Le système Centris des courtiers immobiliers a enregistré 4619 ventes en juin dans la région de Montréal, une diminution de 7 % par rapport à l’activité enregistrée en juin 2020, rapporte l’Association professionnelle des courtiers immobiliers du Québec (APCIQ).

André Dubuc
André Dubuc La Presse

Faute d’inventaire, les reventes de maisons reculent de 18 %, tandis que les achats de copropriétés sont en progression de 3 %. Des tendances que l’on observe depuis le printemps, prend soin de souligner l’organisme dans un communiqué. Il a dévoilé les statistiques mardi après-midi.

« Dans tous les secteurs périphériques, les ventes sont en baisse, ce qui est principalement lié à la diminution observée des transactions dans la catégorie de l’unifamiliale : Vaudreuil-Soulanges (203 ventes ; - 28 %), Saint-Jean-sur-Richelieu (124 ventes ; - 25 %), la Rive-Nord (998 ventes ; - 20 %), la Rive-Sud (992 ventes ; - 11 %) et Laval (445 ventes ; - 8 %) », y lit-on.

La situation n’est pas à la veille de se corriger puisque les inscriptions en vigueur des propriétés unifamiliales ont chuté de 37 % en juin, à 3984. Du côté de la copropriété, les inscriptions ont baissé de 4 %, à 5143.

Marché en surchauffe dans la RMR de Montréal

« Le marché est toujours en surchauffe, soutient l’APCIQ, occasionnant une surenchère pour plus de la moitié des transactions dans la région de Montréal. » Une surchauffe se traduit par un ratio du nombre de propriétés vendues sur le nombre de nouvelles propriétés mises en marché supérieur à 70 %.

Les prix médians dépassent le seuil du demi-million, à 508 000 $, pour les maisons (+ 29 % par rapport à juin 2020), de 365 000 $ (+ 20 %) pour les copropriétés et de 703 000 $ (+ 16 %) pour les plex, immeubles de 2 à 5 logements.
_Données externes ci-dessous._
(** Refresh requests that present nothing, and a string that is no token. *)
Definition emptyRequest : Request := refreshRequest (Opaque "").

Definition garbageRequest : Request := refreshRequest (Opaque "not-a-token").

(** A ledger whose only row for Ann is unrevoked and past its expiry. *)
Definition staleWorld : World :=
  mkWorld t0 [row 0 (t0 - 1) false] [ann] [] 1%nat.

(** A ledger whose only row for Ann is revoked. *)
Definition revokedWorld : World :=
  mkWorld t0 [row 0 (t0 + 1000) true] [ann] [] 1%nat.

(** The answer of the central error handler to an error without status and
    code, outside development. *)
Definition genericAnswer : Response :=
  mkResponse 500 [] []
    (JObj [("success", JBool false);
           ("message", JStr "Internal Server Error");
           ("code", JStr "SERVER_ERROR")]).

(** The routes, mounted. *)
Definition postRefresh (req : Request) (w : World) : Response * World :=
  serve env0 (refreshToken env0 req) w.

Definition postLogin (req : Request) (w : World) : Response * World :=
  serve env0 (login env0 req) w.

(** The world after Ann logged in at [t0]. *)
Definition world1 : World := snd (postLogin loginRequest world0).

(** A minute after the login, with the database failing on the fourth round
    trip of the next request: the lookup, its populate and the revoking save
    complete, the insertion of the successor fails. *)
Definition createFailsWorld : World :=
  with_faults [false; false; false; true] (at_time (t0 + 60000) world1).

(** The fresh database, failing on the third round trip of the next request:
    the user lookup and the insertion of the refresh record complete, the
    save of the last-login timestamp fails. *)
Definition saveFailsWorld : World := with_faults [false; false; true] world0.

(** The fresh database, failing on the insertion of the refresh record
    only, as [sendTokenResponse] meets it. *)
Definition insertFailsWorld : World := with_faults [true; false] world0.

(** A ledger holding, for Ann, an expired row, a revoked row and a live
    row. *)
Definition mixedWorld : World :=
  mkWorld t0
    [row 0 (t0 - 1) false; row 1 (t0 + 1000) true; row 2 (t0 + 1000) false]
    [ann] [] 3%nat.

(** A refresh token minted at [t0] for another user, with id 2. *)
Definition tokenB : token :=
  Signed (IdClaim 2%nat) (t0 / 1000) (t0 / 1000 + 604800) "refresh-secret".

(** Ann's logout request: her access cookie, and the other user's refresh
    token in the 'x-refresh-token' header. *)
Definition logoutRequest : Request :=
  mkRequest [("token", accessAt t0)] None None None (Some "Mozilla/5.0")
    (Some tokenB) (Some "10.0.0.7") None None.

(** An environment that uses one secret for both kinds of token. *)
Definition envShared : Env :=
  mkEnv (Some "production") (Some "one-secret") (Some "one-secret")
    None None None.



(** The error MongoDB raises for a second user with Ann's email. *)
Definition duplicateEmail : Error :=
  mkError "MongoServerError"
    "E11000 duplicate key error collection: spendwise.users index: email_1 dup key: { email: a@b.com }"
    None (Some (CodeNumber 11000)) None false [] "MongoServerError: E11000".


End Fixtures.

Module ClientFixtures.
Import Client.

(** A body whose [data.accessToken] is the empty string. *)
Definition emptyTokenBody : jsval :=
  VObj [("data", VObj [("accessToken", VStr "")])].

(** A client holding an access token, with no refresh in flight. *)
Definition loggedIn : State := mkState false [] (Some "old-token") None [].

Definition get (u : string) : Config := mkConfig u (Some "Bearer old-token") false.

(** Five requests in flight. *)
Definition fiveRequests : list Config :=
  [get "/expenses"; get "/expenses/stats"; get "/expenses/summary";
   get "/auth/me"; get "/expenses/42"].

(** The 200 answer of the refresh route carrying [tok]. *)
Definition refreshedWith (tok : string) : jsval :=
  VObj [("success", VBool true);
        ("message", VStr "Token refreshed successfully");
        ("data", VObj [("accessToken", VStr tok)])].

End ClientFixtures.

(* ================================================================== *)
(** * Properties of the credential codec *)
(* ================================================================== *)

Section CodecFacts.
Import Js Jwt Server Fixtures.

Lemma sign_returns (p : payload) (secret : string) (ttl now : Z) :
  secret <> ""%string ->
  sign p (Some secret) ttl now
  = Return (Signed p (now / 1000) (now / 1000 + ttl) secret).
Proof.
  intros Hs. unfold sign.
  destruct (String.eqb_spec secret ""); [contradiction | reflexivity].
Qed.

Lemma sign_with_secret (p : payload) (secret : option string) (ttl now : Z) :
  secret_set secret = true ->
  sign p secret ttl now
  = Return (Signed p (now / 1000) (now / 1000 + ttl) (or_string secret "")).
Proof.
  unfold secret_set, sign, or_string.
  destruct secret as [s |]; [| discriminate].
  destruct (s =? "")%string; [discriminate | reflexivity].
Qed.

Lemma sign_decode (p : payload) (secret : option string) (ttl now : Z)
    (tok : token) :
  sign p secret ttl now = Return tok ->
  exists iat exp, decode tok = Some (mkDecoded p iat exp).
Proof.
  unfold sign. destruct secret as [s |]; [| discriminate].
  destruct (s =? "")%string; [discriminate |].
  intros H. injection H as <-. eexists. eexists. reflexivity.
Qed.

Lemma verify_own_key (p : payload) (iat exp : Z) (secret : string) (t : Z) :
  secret <> ""%string ->
  verify (Signed p iat exp secret) (Some secret) t
  = if t / 1000 >=? exp
    then Throw (libError "TokenExpiredError" "jwt expired")
    else Return (mkDecoded p iat exp).
Proof.
  intros Hs. unfold verify, secret_set, or_string.
  destruct (String.eqb_spec secret ""); [contradiction |].
  cbn [negb]. rewrite String.eqb_refl. reflexivity.
Qed.

Lemma verify_secret_set (t : token) (secret : option string) (now : Z)
    (d : Decoded) :
  verify t secret now = Return d -> secret_set secret = true.
Proof.
  unfold verify. destruct t as [s | p iat exp key].
  - destruct (s =? "")%string; discriminate.
  - destruct (secret_set secret); [reflexivity | discriminate].
Qed.

(** C8.  A token signed for a subject with a ttl verifies to that same
    subject at every clock reading before issue time plus ttl, and from
    issue time plus ttl on it fails with the expired error, whose name
    differs from the one of a malformed token. *)
Theorem codec_round_trip :
  forall (subjectId : UserId) (secret : string) (ttl now t : Z),
    secret <> ""%string ->
    let issuedAt := now / 1000 in
    exists tok,
      sign (IdClaim subjectId) (Some secret) ttl now = Return tok
      /\ (t / 1000 < issuedAt + ttl ->
          exists d, verify tok (Some secret) t = Return d
                    /\ d_id d = Some subjectId)
      /\ (issuedAt + ttl <= t / 1000 ->
          exists e, verify tok (Some secret) t = Throw e
                    /\ name e = "TokenExpiredError"%string
                    /\ name e <> "JsonWebTokenError"%string).
Proof.
  intros subjectId secret ttl now t Hs issuedAt.
  exists (Signed (IdClaim subjectId) issuedAt (issuedAt + ttl) secret).
  split; [apply sign_returns; assumption |].
  rewrite verify_own_key by assumption.
  split; intros Ht.
  - destruct (Z.geb_spec (t / 1000) (issuedAt + ttl)); [lia |].
    eexists; split; reflexivity.
  - destruct (Z.geb_spec (t / 1000) (issuedAt + ttl)); [| lia].
    eexists; split; [reflexivity |]. split; [reflexivity | discriminate].
Qed.

(** The round trip at a concrete key: accepted in the last millisecond of
    the window, expired from the next one on. *)
Lemma codec_round_trip_witness :
  (exists d, verify (accessAt t0) (Some "access-secret") (t0 + 899999)
             = Return d
             /\ d_id d = Some 1%nat)
  /\ (exists e, verify (accessAt t0) (Some "access-secret") (t0 + 900000)
                = Throw e
                /\ name e = "TokenExpiredError"%string
                /\ name e <> "JsonWebTokenError"%string).
Proof.
  split.
  - destruct (codec_round_trip 1%nat "access-secret" 900 t0 (t0 + 899999))
      as (tok & Hs & Hok & _); [discriminate |].
    assert (Htok : tok = accessAt t0)
      by (vm_compute in Hs; injection Hs as <-; reflexivity).
    rewrite <- Htok. apply Hok. vm_compute. reflexivity.
  - destruct (codec_round_trip 1%nat "access-secret" 900 t0 (t0 + 900000))
      as (tok & Hs & _ & Hexp); [discriminate |].
    assert (Htok : tok = accessAt t0)
      by (vm_compute in Hs; injection Hs as <-; reflexivity).
    rewrite <- Htok. apply Hexp. vm_compute. discriminate.
Defined.

(** The guard on top of the codec: the access token minted for a user is
    accepted while it lasts, and answered 401 TOKEN_EXPIRED afterwards. *)
Lemma authenticate_round_trip :
  let req := mkRequest [("token"%string, accessAt t0)] None None None None
               None None None None in
  generateAccessToken env0 1%nat t0 = Return (accessAt t0)
  /\ fst (authenticate env0 req (at_time (t0 + 899999) world0))
     = Return (Attached ann 1%nat)
  /\ fst (authenticate env0 req (at_time (t0 + 900000) world0))
     = Return (Rejected (unauthorized "Session expired. Please login again."
                           (Some "TOKEN_EXPIRED"%string))).
Proof. vm_compute. repeat split. Qed.

End CodecFacts.

(* ================================================================== *)
(** * Properties of the ledger housekeeping *)
(* ================================================================== *)

Section LedgerFacts.
Import Js Jwt Server.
« L’activité transactionnelle du marché de Montréal enregistre un recul significatif, essentiellement attribuable à un déficit historique d’unifamiliales disponibles à la vente et une augmentation fulgurante des prix qui s’étend aussi à la copropriété », dit Charles Brant, directeur du service de l’analyse du marché, dans un communiqué. « Il faut aussi considérer les premiers impacts potentiels sur l’activité transactionnelle liés à l’atténuation de certains effets de la crise sanitaire et à l’introduction de la nouvelle mesure fédérale visant à calmer le marché immobilier en limitant quelque peu la capacité d’emprunt des acheteurs. Cette mesure est effective depuis le 1er juin », ajoute-t-il.